Toward Scene Recognition by Discovering Semantic Structures and Parts

Scene recognition is a fundamental and open problem in computer vision. It is an essential component of a variety of real-world applications, including image search, robotics, social media analysis, and many others. The key to success in scene recognition is to well understand the rich semantics embedded in scenes. For example, it is intuitive to label airport for a scene of sky, airplane, road, and building. In this thesis, we identify two directions for exploiting scene semantics. On one hand, we advocate for the discovery of scene parts that correspond to various semantic components in scenes, like objects and surfaces.
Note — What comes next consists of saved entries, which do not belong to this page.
(** HMAC-SHA512 of a message under a key ([hmac.New(sha512.New, key)],
    [Write], [Sum]); its digest has 64 bytes. *)
Variable hmac_sha512 : list byte -> list byte -> list byte.

(** The low 8 bits of an integer as a byte. *)
Definition byte_of_Z (z : Z) : byte :=
  match Byte.of_N (Z.to_N (z mod 256)) with
  | Some b => b
  | None => x00
  end.

(** [b | m] on a byte, for a mask below 256. *)
Definition byte_or (b : byte) (m : N) : byte :=
  match Byte.of_N (N.lor (Byte.to_N b) m) with
  | Some b' => b'
  | None => x00
  end.

(** [copy(dst[off:], src)]: as many bytes of [src] as fit are written into
    [dst] from offset [off] on. *)
Definition copy_at (off : nat) (src dst : list byte) : list byte :=
  let n := min (length dst - off) (length src) in
  take off dst ++ take n src ++ drop (off + n) dst.

(** [binary.BigEndian.PutUint32(b[off:off+4], v)]. *)
Definition PutUint32 (off : nat) (v : Z) (b : list byte) : list byte :=
  copy_at off
    [byte_of_Z (Z.shiftr v 24); byte_of_Z (Z.shiftr v 16);
     byte_of_Z (Z.shiftr v 8); byte_of_Z v] b.

(** The HMAC input of [deriveChildKey]: a zero byte, the parent key, the
    index in big endian, with the top bit of the index set. *)
Definition deriveChildKey_input (parentKey : list byte) (index : Z) : list byte :=
  let input := replicate 37 x00 in
  let input := <[0%nat := x00]> input in
  let input := copy_at 1 parentKey input in
  let input := PutUint32 33 index input in
  match input !! 33%nat with
  | Some b => <[33%nat := byte_or b 128]> input
  | None => input
  end.

(** [deriveChildKey]: [digest[0:32]] and [digest[32:]] of the HMAC under the
    chain code.  [index] is a [uint32]. *)
Definition deriveChildKey (parentKey chainCode : list byte) (index : Z)
  : list byte * list byte :=
  let digest := hmac_sha512 chainCode (deriveChildKey_input parentKey index) in
  (take 32 digest, drop 32 digest).

Definition SupportsDerivation (sk : PrivateKey) : bool :=
  match sk_chainCode sk with
  | Some _ => true
  | None => false
  end.

Inductive DeriveError : Type :=
| ErrBadKeyNoDerivation            (* child key cannot be derived from this key *)
| ErrDerivedKey (e : KeyError).
(** The successive matches of a global pattern from an index on: after a
    match the search resumes where the match ended, one unit further when
    the match was empty.  [skip] counts the units still to pass before the
    next attempt. *)
Fixpoint collect_scan (p : RegExp) (skip : nat) (before after : jstring)
  : list MatchResult :=
  match skip with
  | S n =>
      match after with
      | c :: t => collect_scan p n (c :: before) t
      | [] => []
      end
  | O =>
      match match_at p before after with
      | Some st' =>
          result_of before after st' ::
          match after with
          | [] => []
          | c :: t => collect_scan p (Nat.pred (match_len after st')) (c :: before) t
          end
      | None =>
          match after with
          | c :: t => collect_scan p 0 (c :: before) t
          | [] => []
          end
      end
  end.

(** [s.replace(p, f)] for a global pattern: the text between the matches
    is kept and each match is replaced by what [f] returns for it. *)
Fixpoint replace_scan (p : RegExp) (f : MatchResult -> jstring) (skip : nat)
    (before after : jstring) : jstring :=
  match skip with
  | S n =>
      match after with
      | c :: t => replace_scan p f n (c :: before) t
      | [] => []
      end
  | O =>
      match match_at p before after with
      | Some st' =>
          f (result_of before after st') ++
          match after with
          | [] => []
          | c :: t =>
              if match_len after st' =? 0
              then c :: replace_scan p f 0 (c :: before) t
              else replace_scan p f (match_len after st' - 1) (c :: before) t
          end
      | None =>
          match after with
          | c :: t => c :: replace_scan p f 0 (c :: before) t
          | [] => []
          end
      end
  end.

Definition replace_all (p : RegExp) (f : MatchResult -> jstring) (s : jstring)
  : jstring :=
  replace_scan p f 0 [] s.

(** [s.split(p)] for a pattern without groups: SplitMatcher is tried at
    each index short of the end; [cur] is the piece being read, in
    reverse. *)
Fixpoint split_scan (p : RegExp) (skip : nat) (cur before after : jstring)
  : list jstring :=
  match after with
  | [] => [rev cur]
  | c :: t =>
      match skip with
      | S n => split_scan p n cur (c :: before) t
      | O =>
          match match_at p before after with
          | None => split_scan p 0 (c :: cur) (c :: before) t
          | Some st' =>
              if match_len after st' =? 0 then
                match cur with
                | [] => split_scan p 0 [c] (c :: before) t
                | _ => rev cur :: split_scan p 0 [c] (c :: before) t
                end
              else rev cur :: split_scan p (match_len after st' - 1) [] (c :: before) t
          end
      end
  end.
(** One event on a state where [k] is not open, other than a call of
    [AddMessage] for [k]: nothing happens about [k], and no callback for
    [k] is started. *)
Lemma step_absent k e w r w1 :
  wf w → orphans w = [] → albums w !! k = None → ev_adds k e = false →
  step e w = Ok (r, w1) →
  albums w1 !! k = None ∧ filter (about k) (since w w1) = [] ∧
  (k ∉ started w → k ∉ started w1).
Proof.
  intros Hwf Ho Hk He Hst.
  assert (Htick : ∀ dt w2, orphans w2 = [] → albums w2 !! k = None →
            albums (tick dt w2) !! k = None ∧
            (k ∉ started w2 → k ∉ started (tick dt w2))).
  { intros dt w2 Ho2 Hk2. destruct (tick_key k dt w2 Ho2) as (-> & Hs & Hd).
    rewrite Hk2. split; [done|]. intros Hn. apply filter_key_nil.
    rewrite Hs. rewrite decide_False.
    - rewrite app_nil_r. by apply filter_key_nil.
    - rewrite Hd. intros (a & Ha & _). congruence. }
  destruct e as [k' msg md took|k'|dt|k']; simpl in Hst.
  - destruct (AddMessage k' msg md w) as [[b w']|] eqn:E; [|discriminate].
    simpl in Hst. injection Hst as <- <-.
    simpl in He. apply bool_decide_eq_false in He.
    destruct (AddMessage_other k k' _ _ _ _ _ He E) as (Hal & new & Htr & Hq).
    destruct (AddMessage_runtime _ _ _ _ _ _ E) as (Ho' & Hs' & _).
    destruct (Htick took w') as [H1 H2]; [congruence..|].
    split; [done|]. split.
    + change (since w (tick took w')) with (since w w').
      by rewrite (since_app _ _ _ Htr).
    + rewrite <- Hs'. exact H2.
  - injection Hst as <- <-. destruct (decide (k' = k)) as [->|Hne].
    + rewrite CancelAlbum_absent by done. by rewrite since_refl.
    + destruct (CancelAlbum_other k k' w Hne) as (-> & _ & _ & new & Htr & Hq).
      destruct (CancelAlbum_runtime k' w) as (_ & -> & _).
      split; [done|]. split; [|done]. by rewrite (since_app _ _ _ Htr).
  - injection Hst as <- <-. destruct (Htick dt w Ho Hk) as [H1 H2].
    split; [done|]. split; [|done].
    change (since w (tick dt w)) with (since w w). by rewrite since_refl.
  - injection Hst as <- <-. destruct (decide (k' = k)) as [->|Hne].
    + destruct (callback_frame k w) as (_ & _ & _ & _ & _ & Hal & Hs & Htr).
      rewrite Hk in Htr. simpl in Htr.
      assert (Htr' : trace (callback k w) = trace w ++ []).
      { rewrite Htr. by destruct (decide (k ∈ started w)). }
      split; [|split].
      * rewrite Hal. destruct (decide (k ∈ started w)); [|done].
        apply lookup_delete_eq.
      * by rewrite (since_app _ _ _ Htr').
      * intros Hn. by rewrite callback_waiting_none.
    + destruct (callback_other k k' w Hwf Hne) as (-> & Hs & new & Htr & Hq).
      split; [done|]. split; [by rewrite (since_app _ _ _ Htr)|].
      intros Hn. apply filter_key_nil. rewrite Hs. by apply filter_key_nil.
Qed.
On the other hand, we promote the discovery of scene structures that capture the spatial relations among scene parts, like sky-above-airplane. By leveraging scene parts and structures in scene recognition, we are able to build strong recognition systems. Our contributions are two-fold. First, we propose two clustering algorithms for the data-driven discovery of semantics in visual data. In detail, we develop latent maximum-margin clustering to model semantics as latent variables, and hierarchical maximum-margin clustering to discover tree structured semantic hierarchies. Our second contribution is the development of two scene recognition methods that leverage scene structure discovery and part discovery. The first method recognizes scene by considering a scene image as a structured collage of objects. The second method discovers scene parts that are both discriminative and representative for scene recognition.